*What you have to do*. Report only the number of lines in the entries below that hold the word "strncpy".
----------------
(** * MKL25Z4 security system: the coordination core

    A shallow embedding of the firmware's core modules
    ([timer_driver.c], [pir_driver.c], [keypad_driver.c], [rfid_driver.c],
    [storage_mgr.c], [security_manager.c]) as state-passing functions over
    one record of the firmware's file-scope variables, and of the interrupt
    handlers and the console beside them ([Keypad_Tick], [Outputs_Tick],
    [UART2_IRQHandler], [admin_mgr.c]), whose own variables are passed in and
    handed back.

    Conventions.
    - A C integer is a [Z]; the wrap-around of [uint32_t] and [uint8_t]
      arithmetic is written out ([wrap32], [wrap8]).
    - A [char] array is a [list ascii]; a C string is the part of it before
      the first NUL ([cstr]).
    - Calls into collaborators that only drive hardware (servo, buzzer, LED,
      UART, interrupt mask, reader commands) put an [Output] in front of the
      world's [trace] (newest first).
    - What the hardware answers (flash status codes, reader registers) is
      held in the world and may be changed by the environment between calls.
    - One call of a firmware function is atomic: the tick counter does not
      advance inside it. *)

From Stdlib Require Import ZArith List Ascii String Bool Lia.
From stdpp Require Import base list strings.
Import ListNotations.

Local Open Scope Z_scope.

(* ====================================================================== *)
(** ** Machine integers and C strings *)
(* ====================================================================== *)

Definition wrap32 (z : Z) : Z := z mod 2 ^ 32.
Definition wrap8 (z : Z) : Z := z mod 2 ^ 8.

Definition NUL : ascii := Ascii.zero.

(** The characters of a buffer up to, not including, the first NUL. *)
Fixpoint cstr (buf : list ascii) : list ascii :=
  match buf with
  | [] => []
  | c :: rest => if Ascii.eqb c NUL then [] else c :: cstr rest
  end.

Definition strlen (s : list ascii) : Z := Z.of_nat (length (cstr s)).

(** [strcmp(a, b) == 0]. *)
Definition streq (a b : list ascii) : bool := bool_decide (cstr a = cstr b).

(** [strncpy(dst, src, n)]: at most [n] characters of [src], NUL padded to
    [n]; the rest of [dst] is kept. *)
Definition strncpy (dst src : list ascii) (n : nat) : list ascii :=
  let s := take n (cstr src) in
  s ++ replicate (n - length s) NUL ++ drop n dst.

(** [strcpy(dst, src)]: the string and its terminator; the rest of [dst] is
    kept. *)
Definition strcpy (dst src : list ascii) : list ascii :=
  let s := cstr src in
  s ++ [NUL] ++ drop (S (length s)) dst.

Definition chars (s : string) : list ascii := list_ascii_of_string s.

Definition code (c : ascii) : Z := Z.of_nat (nat_of_ascii c).

(* ====================================================================== *)
(** ** storage_mgr.h *)
(* ====================================================================== *)

Definition MAX_STORED_IDS : nat := 50.
Definition STORAGE_MAGIC : Z := 0xA5A5A5A7.

Record SecurityConfig_t := {
  door_pin : list ascii;          (* char door_pin[5] *)
  admin_password : list ascii;    (* char admin_password[10] *)
  authorized_uids : list Z;       (* uint32_t authorized_uids[50], 0 = empty *)
  magic_header : Z                (* uint32_t *)
}.

Definition set_door_pin (v : list ascii) (c : SecurityConfig_t) :=
  {| door_pin := v; admin_password := admin_password c;
     authorized_uids := authorized_uids c; magic_header := magic_header c |}.
Definition set_admin_password (v : list ascii) (c : SecurityConfig_t) :=
  {| door_pin := door_pin c; admin_password := v;
     authorized_uids := authorized_uids c; magic_header := magic_header c |}.
Definition set_authorized_uids (v : list Z) (c : SecurityConfig_t) :=
  {| door_pin := door_pin c; admin_password := admin_password c;
     authorized_uids := v; magic_header := magic_header c |}.
Definition set_magic_header (v : Z) (c : SecurityConfig_t) :=
  {| door_pin := door_pin c; admin_password := admin_password c;
     authorized_uids := authorized_uids c; magic_header := v |}.

(** The array sizes of the struct declaration. *)
Definition config_shape (c : SecurityConfig_t) : Prop :=
  length (door_pin c) = 5%nat /\ length (admin_password c) = 10%nat /\
  length (authorized_uids c) = MAX_STORED_IDS.

(* ====================================================================== *)
(** ** The firmware's variables *)
(* ====================================================================== *)

(** security_manager.c *)
Inductive SystemState_t :=
| STATE_ARMED | STATE_ENTRY_DELAY | STATE_EXIT_DELAY
| STATE_TRIGGERED | STATE_DISARMED | STATE_LOCKED.

#[global] Instance SystemState_eq_dec : EqDecision SystemState_t.
Proof. solve_decision. Defined.

Record Security := {
  currentState : SystemState_t;
  stateEntryTime : Z;             (* uint32_t *)
  lastAlarmToggle : Z;            (* uint32_t *)
  alarmVolume : Z;                (* int *)
  failedAttempts : Z;             (* uint8_t *)
  doorUnlockedMsg : bool;
  waitingForAutoLock : bool;
  toggle_triggered : bool;        (* static int toggle, case STATE_TRIGGERED *)
  toggle_locked : bool;           (* static int toggle, case STATE_LOCKED *)
  toggle_exit : bool              (* static int toggle, case STATE_EXIT_DELAY *)
}.

(** keypad_driver.c (the variables the main context reads and writes) *)
Record Keypad := {
  g_pressed_key : ascii;          (* validated, debounced key event *)
  kp_buffer : list ascii;         (* char kp_buffer[PASS_LEN + 1] *)
  kp_index : Z;                   (* uint8_t *)
  last_key_time_kp : Z            (* uint32_t *)
}.

(** rfid_driver.c *)
Inductive RFID_State_t :=
| RFID_IDLE | RFID_REQ_SENT | RFID_ANTICOLL_SENT | RFID_HALT_SENT.

Record Rfid := {
  g_rfidState : RFID_State_t;
  g_rfid_timer : Z;               (* uint32_t *)
  g_next_scan_time : Z;           (* uint32_t *)
  g_last_valid_result : Z;        (* int *)
  g_last_uid : list Z;            (* uint8_t g_last_uid[5] *)
  g_last_uid_time : Z             (* uint32_t *)
}.

(** What the MFRC522 answers on the bus: the interrupt and error registers
    and the bytes waiting in its FIFO. *)
Record Rc522 := {
  ComIrq : Z;
  ErrorFlags : Z;
  fifo : list Z
}.

(** The flash sector and the status codes the SDK driver will report. *)
Record Flash := {
  sector : SecurityConfig_t;      (* the record at STORAGE_SECTOR_ADDR *)
  init_status : Z;                (* FLASH_Init *)
  erase_status : Z;               (* FLASH_Erase *)
  program_status : Z              (* FLASH_Program *)
}.

(** What leaves the core: register writes of the actuator drivers, the
    interrupt mask, reader commands and UART text. *)
Inductive Output :=
| O_ServoDuty (dutyCyclePercent : Z)     (* TPM_UpdatePwmDutycycle *)
| O_BuzzerOn (pitch volume : Z)          (* TPM1->MOD, TPM1 CnV *)
| O_BuzzerOff
| O_BuzzerTimeout (duration_ms : Z)      (* g_buzzerTimeout = duration_ms *)
| O_LedOn
| O_LedOff
| O_IrqOff                               (* __disable_irq *)
| O_IrqOn                                (* __enable_irq *)
| O_Transceive (data : list Z)           (* Start_Transceive *)
| O_BitFraming (val : Z)                 (* WriteReg(BitFramingReg, val) *)
| O_Uart (fmt : string) (args : list Z). (* UART_Printf, line ends dropped *)

Record World := {
  g_systemTick : Z;               (* timer_driver.c *)
  g_pirDetected : bool;           (* pir_driver.c *)
  kp : Keypad;
  rf : Rfid;
  chip : Rc522;
  g_cachedConfig : SecurityConfig_t;   (* storage_mgr.c *)
  flash : Flash;
  sec : Security;
  trace : list Output
}.

(** *** Field updates *)

Definition upd_tick (f : Z -> Z) (w : World) : World :=
  {| g_systemTick := f (g_systemTick w); g_pirDetected := g_pirDetected w;
     kp := kp w; rf := rf w; chip := chip w;
     g_cachedConfig := g_cachedConfig w; flash := flash w; sec := sec w;
     trace := trace w |}.
Definition set_pir (v : bool) (w : World) : World :=
  {| g_systemTick := g_systemTick w; g_pirDetected := v;
     kp := kp w; rf := rf w; chip := chip w;
     g_cachedConfig := g_cachedConfig w; flash := flash w; sec := sec w;
     trace := trace w |}.
Definition upd_kp (f : Keypad -> Keypad) (w : World) : World :=
  {| g_systemTick := g_systemTick w; g_pirDetected := g_pirDetected w;
     kp := f (kp w); rf := rf w; chip := chip w;
     g_cachedConfig := g_cachedConfig w; flash := flash w; sec := sec w;
     trace := trace w |}.
Definition upd_rf (f : Rfid -> Rfid) (w : World) : World :=
  {| g_systemTick := g_systemTick w; g_pirDetected := g_pirDetected w;
     kp := kp w; rf := f (rf w); chip := chip w;
     g_cachedConfig := g_cachedConfig w; flash := flash w; sec := sec w;
     trace := trace w |}.
Definition upd_chip (f : Rc522 -> Rc522) (w : World) : World :=
  {| g_systemTick := g_systemTick w; g_pirDetected := g_pirDetected w;
     kp := kp w; rf := rf w; chip := f (chip w);
     g_cachedConfig := g_cachedConfig w; flash := flash w; sec := sec w;
     trace := trace w |}.
Definition upd_config (f : SecurityConfig_t -> SecurityConfig_t) (w : World) : World :=
  {| g_systemTick := g_systemTick w; g_pirDetected := g_pirDetected w;
     kp := kp w; rf := rf w; chip := chip w;
     g_cachedConfig := f (g_cachedConfig w); flash := flash w; sec := sec w;
     trace := trace w |}.
Definition upd_flash (f : Flash -> Flash) (w : World) : World :=
  {| g_systemTick := g_systemTick w; g_pirDetected := g_pirDetected w;
     kp := kp w; rf := rf w; chip := chip w;
     g_cachedConfig := g_cachedConfig w; flash := f (flash w); sec := sec w;
     trace := trace w |}.
Definition upd_sec (f : Security -> Security) (w : World) : World :=
  {| g_systemTick := g_systemTick w; g_pirDetected := g_pirDetected w;
     kp := kp w; rf := rf w; chip := chip w;
     g_cachedConfig := g_cachedConfig w; flash := flash w; sec := f (sec w);
     trace := trace w |}.
Definition upd_trace (f : list Output -> list Output) (w : World) : World :=
  {| g_systemTick := g_systemTick w; g_pirDetected := g_pirDetected w;
     kp := kp w; rf := rf w; chip := chip w;
     g_cachedConfig := g_cachedConfig w; flash := flash w; sec := sec w;
     trace := f (trace w) |}.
----------------
*Answer to this problem*. 2